→ **Records**
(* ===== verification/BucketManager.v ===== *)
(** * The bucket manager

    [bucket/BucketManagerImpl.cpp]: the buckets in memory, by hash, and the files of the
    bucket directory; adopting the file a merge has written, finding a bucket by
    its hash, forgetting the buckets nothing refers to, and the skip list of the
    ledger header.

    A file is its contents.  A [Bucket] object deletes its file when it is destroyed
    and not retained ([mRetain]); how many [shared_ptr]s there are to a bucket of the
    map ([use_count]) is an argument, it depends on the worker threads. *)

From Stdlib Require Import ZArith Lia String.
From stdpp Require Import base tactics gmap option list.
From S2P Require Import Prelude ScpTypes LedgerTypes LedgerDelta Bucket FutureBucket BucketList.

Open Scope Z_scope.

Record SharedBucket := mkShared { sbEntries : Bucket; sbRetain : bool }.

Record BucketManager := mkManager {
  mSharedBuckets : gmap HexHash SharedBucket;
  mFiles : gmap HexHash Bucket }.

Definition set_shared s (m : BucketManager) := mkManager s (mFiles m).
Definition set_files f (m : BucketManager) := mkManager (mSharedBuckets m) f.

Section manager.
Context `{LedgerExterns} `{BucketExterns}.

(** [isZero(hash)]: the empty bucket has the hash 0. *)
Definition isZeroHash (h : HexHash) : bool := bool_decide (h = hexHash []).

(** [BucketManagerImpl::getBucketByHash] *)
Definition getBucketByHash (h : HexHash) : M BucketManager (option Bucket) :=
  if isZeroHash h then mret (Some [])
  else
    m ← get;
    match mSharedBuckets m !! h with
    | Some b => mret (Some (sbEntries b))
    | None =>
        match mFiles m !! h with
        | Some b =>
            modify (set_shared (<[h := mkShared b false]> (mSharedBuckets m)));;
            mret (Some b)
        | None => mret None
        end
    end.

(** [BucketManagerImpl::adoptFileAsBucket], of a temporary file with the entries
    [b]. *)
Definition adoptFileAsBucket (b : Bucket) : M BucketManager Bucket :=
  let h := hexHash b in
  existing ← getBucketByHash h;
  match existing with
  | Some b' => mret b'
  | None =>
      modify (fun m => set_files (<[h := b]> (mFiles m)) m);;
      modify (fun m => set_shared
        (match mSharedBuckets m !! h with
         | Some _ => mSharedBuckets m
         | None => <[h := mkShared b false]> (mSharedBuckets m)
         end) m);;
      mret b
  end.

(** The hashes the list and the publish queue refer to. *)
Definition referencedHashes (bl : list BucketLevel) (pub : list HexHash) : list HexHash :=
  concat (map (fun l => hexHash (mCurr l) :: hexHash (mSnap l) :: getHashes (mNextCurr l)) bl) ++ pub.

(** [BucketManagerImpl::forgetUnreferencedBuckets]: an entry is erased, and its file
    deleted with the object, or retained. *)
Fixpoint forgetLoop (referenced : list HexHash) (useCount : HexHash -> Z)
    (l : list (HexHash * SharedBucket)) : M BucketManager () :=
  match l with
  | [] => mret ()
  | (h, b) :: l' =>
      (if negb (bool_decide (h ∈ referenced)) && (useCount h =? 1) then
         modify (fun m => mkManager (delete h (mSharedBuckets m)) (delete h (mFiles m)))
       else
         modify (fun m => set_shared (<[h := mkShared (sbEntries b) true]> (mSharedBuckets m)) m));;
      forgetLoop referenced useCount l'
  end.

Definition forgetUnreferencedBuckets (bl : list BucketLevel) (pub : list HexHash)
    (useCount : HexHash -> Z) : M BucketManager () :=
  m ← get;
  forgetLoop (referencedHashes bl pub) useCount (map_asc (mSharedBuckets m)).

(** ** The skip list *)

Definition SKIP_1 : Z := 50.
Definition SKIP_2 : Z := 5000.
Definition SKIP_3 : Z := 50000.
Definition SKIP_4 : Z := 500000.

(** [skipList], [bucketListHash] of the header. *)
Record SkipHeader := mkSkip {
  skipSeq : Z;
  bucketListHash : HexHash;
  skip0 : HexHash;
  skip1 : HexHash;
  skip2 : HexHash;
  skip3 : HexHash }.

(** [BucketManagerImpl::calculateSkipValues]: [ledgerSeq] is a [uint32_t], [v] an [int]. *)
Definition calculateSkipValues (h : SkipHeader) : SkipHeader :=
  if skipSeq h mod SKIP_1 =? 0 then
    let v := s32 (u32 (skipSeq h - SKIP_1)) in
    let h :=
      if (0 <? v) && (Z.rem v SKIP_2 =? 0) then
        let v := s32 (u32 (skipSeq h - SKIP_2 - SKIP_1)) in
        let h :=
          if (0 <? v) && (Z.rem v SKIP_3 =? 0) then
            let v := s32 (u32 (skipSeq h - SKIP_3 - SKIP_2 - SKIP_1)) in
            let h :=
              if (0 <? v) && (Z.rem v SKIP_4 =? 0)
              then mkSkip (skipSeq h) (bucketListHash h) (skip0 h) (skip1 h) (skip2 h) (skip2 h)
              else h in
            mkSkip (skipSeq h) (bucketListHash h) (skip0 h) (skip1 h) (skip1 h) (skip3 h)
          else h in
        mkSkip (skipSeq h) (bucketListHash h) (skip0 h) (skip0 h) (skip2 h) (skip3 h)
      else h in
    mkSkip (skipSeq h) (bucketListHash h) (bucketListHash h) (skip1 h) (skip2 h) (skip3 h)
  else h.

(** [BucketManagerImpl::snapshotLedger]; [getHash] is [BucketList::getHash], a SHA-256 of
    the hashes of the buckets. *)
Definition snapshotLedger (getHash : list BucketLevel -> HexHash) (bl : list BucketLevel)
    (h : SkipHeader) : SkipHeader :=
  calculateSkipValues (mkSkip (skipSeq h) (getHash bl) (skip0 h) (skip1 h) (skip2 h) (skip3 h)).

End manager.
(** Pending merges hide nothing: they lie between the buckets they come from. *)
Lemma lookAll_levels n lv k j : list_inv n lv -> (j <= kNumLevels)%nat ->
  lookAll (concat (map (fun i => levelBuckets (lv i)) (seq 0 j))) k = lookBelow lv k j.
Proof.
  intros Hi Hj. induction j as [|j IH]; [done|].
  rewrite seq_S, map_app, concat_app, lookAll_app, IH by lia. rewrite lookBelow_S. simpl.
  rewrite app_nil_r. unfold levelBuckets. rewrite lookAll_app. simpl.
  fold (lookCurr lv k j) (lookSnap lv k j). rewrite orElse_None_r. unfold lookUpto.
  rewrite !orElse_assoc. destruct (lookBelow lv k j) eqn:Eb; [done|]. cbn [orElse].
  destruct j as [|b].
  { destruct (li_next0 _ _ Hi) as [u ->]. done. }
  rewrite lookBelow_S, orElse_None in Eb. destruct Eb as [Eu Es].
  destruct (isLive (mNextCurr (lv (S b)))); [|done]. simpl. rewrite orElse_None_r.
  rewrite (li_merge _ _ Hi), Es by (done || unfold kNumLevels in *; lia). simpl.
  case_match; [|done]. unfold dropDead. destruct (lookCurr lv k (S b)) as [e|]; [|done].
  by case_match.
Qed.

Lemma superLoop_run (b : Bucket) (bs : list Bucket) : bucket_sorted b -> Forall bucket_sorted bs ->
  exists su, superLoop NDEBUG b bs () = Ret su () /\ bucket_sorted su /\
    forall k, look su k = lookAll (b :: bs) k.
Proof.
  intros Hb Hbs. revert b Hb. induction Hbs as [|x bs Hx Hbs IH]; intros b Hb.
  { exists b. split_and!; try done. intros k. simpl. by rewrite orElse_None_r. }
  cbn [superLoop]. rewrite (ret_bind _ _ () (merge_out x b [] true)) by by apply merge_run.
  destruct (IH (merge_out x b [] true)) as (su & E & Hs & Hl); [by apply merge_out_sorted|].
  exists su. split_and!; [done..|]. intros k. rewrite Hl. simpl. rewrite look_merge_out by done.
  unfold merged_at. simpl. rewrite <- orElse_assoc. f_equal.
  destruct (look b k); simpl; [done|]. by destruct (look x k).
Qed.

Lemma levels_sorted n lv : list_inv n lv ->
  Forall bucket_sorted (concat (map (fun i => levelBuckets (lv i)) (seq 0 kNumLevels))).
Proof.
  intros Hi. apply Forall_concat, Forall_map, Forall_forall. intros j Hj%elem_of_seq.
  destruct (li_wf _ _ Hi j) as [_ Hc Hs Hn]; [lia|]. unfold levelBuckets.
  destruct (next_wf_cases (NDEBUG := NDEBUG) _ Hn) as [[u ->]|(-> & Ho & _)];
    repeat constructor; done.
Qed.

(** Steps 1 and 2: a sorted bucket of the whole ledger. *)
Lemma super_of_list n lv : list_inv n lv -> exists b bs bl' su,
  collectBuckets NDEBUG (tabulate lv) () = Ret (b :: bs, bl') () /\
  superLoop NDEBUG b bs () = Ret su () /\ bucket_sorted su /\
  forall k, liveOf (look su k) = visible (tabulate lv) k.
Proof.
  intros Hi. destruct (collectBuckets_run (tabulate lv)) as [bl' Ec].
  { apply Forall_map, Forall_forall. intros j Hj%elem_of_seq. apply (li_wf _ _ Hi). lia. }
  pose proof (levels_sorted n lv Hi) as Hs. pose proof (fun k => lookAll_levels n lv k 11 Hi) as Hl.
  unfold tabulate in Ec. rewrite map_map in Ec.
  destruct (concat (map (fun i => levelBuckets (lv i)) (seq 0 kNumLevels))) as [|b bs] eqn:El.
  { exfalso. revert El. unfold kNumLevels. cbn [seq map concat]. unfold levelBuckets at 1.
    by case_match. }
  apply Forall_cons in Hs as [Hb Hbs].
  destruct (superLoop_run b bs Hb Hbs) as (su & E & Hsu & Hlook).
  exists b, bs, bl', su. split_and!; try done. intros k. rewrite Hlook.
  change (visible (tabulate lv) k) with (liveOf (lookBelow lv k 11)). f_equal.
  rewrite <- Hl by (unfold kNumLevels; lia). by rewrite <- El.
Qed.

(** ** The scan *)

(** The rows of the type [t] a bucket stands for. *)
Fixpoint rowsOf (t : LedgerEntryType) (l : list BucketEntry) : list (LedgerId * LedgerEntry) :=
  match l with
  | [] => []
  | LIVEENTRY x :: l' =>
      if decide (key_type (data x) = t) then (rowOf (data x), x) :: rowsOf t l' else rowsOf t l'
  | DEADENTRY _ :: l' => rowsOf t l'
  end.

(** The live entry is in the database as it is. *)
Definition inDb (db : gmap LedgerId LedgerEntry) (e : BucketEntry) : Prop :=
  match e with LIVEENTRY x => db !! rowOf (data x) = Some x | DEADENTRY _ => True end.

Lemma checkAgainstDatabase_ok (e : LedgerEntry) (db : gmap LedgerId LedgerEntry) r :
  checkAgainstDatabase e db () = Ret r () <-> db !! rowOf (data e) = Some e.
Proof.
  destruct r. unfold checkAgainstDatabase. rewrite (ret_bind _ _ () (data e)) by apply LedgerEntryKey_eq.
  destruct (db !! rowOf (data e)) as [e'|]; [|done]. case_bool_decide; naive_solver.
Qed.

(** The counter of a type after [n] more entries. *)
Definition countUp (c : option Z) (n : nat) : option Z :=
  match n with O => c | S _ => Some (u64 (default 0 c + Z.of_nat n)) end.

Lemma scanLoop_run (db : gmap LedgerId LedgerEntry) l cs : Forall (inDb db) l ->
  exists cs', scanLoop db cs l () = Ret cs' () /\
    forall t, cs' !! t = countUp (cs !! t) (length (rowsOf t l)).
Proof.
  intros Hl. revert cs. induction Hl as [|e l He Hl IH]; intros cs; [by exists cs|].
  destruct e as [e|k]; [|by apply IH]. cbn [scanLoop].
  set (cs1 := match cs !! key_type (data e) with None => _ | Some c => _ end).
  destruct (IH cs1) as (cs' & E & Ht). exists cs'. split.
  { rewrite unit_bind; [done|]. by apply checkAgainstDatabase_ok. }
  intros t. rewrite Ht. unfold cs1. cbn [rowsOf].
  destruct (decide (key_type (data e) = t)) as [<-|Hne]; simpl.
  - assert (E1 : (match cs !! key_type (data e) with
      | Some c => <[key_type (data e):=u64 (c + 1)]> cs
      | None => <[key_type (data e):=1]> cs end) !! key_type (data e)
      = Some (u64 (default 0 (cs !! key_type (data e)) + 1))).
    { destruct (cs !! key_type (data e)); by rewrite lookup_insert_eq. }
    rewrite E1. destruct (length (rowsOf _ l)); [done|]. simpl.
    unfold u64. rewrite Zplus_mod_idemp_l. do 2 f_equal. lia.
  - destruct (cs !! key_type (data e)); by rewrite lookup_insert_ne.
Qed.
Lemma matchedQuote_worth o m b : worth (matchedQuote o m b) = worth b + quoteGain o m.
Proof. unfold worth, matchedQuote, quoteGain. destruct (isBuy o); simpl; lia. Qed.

...

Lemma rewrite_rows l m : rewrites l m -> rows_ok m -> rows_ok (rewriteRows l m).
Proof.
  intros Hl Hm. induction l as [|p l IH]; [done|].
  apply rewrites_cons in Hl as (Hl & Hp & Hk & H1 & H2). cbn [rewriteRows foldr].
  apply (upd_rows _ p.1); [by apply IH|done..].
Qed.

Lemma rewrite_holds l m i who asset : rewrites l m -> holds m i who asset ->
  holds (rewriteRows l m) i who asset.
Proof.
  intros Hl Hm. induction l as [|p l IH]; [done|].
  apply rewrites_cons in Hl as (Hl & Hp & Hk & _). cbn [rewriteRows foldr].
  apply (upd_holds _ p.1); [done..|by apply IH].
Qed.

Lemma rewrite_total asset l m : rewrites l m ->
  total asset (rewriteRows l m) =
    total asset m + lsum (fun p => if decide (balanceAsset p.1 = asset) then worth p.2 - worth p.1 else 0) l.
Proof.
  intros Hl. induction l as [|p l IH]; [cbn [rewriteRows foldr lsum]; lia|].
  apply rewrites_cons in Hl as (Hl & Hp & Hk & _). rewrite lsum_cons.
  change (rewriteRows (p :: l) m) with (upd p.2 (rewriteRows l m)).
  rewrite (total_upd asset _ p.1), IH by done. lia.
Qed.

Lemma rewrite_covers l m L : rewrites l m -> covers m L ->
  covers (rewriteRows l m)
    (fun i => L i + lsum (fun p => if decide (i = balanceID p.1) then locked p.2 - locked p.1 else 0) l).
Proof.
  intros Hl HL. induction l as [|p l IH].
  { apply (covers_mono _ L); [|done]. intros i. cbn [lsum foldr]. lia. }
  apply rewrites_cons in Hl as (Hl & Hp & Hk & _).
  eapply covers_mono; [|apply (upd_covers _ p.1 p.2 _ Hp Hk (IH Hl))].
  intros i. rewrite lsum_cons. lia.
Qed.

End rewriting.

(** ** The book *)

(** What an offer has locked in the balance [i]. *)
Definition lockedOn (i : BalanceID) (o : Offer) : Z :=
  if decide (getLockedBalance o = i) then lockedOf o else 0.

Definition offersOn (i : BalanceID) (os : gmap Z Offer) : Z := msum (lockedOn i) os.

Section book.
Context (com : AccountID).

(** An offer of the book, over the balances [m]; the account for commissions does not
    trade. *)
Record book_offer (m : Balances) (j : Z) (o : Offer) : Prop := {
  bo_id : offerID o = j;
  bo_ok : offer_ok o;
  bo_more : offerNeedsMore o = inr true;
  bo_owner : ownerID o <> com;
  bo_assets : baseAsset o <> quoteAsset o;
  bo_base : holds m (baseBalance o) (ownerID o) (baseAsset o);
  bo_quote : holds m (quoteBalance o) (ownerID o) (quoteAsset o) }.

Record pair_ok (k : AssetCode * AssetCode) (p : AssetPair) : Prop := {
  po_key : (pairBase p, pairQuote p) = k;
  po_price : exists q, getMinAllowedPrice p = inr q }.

→ **Task item**
Above are some records; copy exactly the lines from the one with "(** An offer" through the one with "po_price : exists", both included, and no others.

→ **Exercise output**
(** An offer of the book, over the balances [m]; the account for commissions does not
    trade. *)
Record book_offer (m : Balances) (j : Z) (o : Offer) : Prop := {
  bo_id : offerID o = j;
  bo_ok : offer_ok o;
  bo_more : offerNeedsMore o = inr true;
  bo_owner : ownerID o <> com;
  bo_assets : baseAsset o <> quoteAsset o;
  bo_base : holds m (baseBalance o) (ownerID o) (baseAsset o);
  bo_quote : holds m (quoteBalance o) (ownerID o) (quoteAsset o) }.

Record pair_ok (k : AssetCode * AssetCode) (p : AssetPair) : Prop := {
  po_key : (pairBase p, pairQuote p) = k;
  po_price : exists q, getMinAllowedPrice p = inr q }.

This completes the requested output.